Below are records; count the lines that contain "Lemma" and give only the total.

(Records for this task)

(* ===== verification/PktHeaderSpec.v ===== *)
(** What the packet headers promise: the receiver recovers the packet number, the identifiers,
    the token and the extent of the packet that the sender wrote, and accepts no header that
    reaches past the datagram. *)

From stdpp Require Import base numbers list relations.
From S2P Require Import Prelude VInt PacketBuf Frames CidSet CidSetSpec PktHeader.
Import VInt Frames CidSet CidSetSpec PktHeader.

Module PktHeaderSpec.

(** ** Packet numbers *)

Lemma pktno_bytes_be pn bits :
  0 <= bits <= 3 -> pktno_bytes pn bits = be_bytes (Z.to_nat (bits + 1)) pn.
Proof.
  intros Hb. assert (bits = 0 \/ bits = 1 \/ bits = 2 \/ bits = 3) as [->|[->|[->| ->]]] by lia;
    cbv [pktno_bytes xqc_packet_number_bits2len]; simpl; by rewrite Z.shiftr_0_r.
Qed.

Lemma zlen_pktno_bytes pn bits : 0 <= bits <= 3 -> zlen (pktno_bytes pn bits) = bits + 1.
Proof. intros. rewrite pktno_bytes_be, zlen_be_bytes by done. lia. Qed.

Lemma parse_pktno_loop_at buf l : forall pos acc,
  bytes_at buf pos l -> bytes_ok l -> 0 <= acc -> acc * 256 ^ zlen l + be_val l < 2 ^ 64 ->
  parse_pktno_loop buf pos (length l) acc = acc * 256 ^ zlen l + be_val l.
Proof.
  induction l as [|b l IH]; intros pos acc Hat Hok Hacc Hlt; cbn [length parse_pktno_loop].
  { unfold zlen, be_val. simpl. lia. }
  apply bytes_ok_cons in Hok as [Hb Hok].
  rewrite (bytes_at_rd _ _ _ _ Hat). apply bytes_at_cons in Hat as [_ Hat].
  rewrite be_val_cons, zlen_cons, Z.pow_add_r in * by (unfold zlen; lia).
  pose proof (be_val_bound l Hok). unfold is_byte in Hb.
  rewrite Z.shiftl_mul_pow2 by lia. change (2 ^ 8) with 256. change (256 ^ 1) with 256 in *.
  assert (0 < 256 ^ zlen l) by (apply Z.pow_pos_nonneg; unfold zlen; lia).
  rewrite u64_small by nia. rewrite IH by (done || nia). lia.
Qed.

(End Records for this task)

■ Written answer ■
3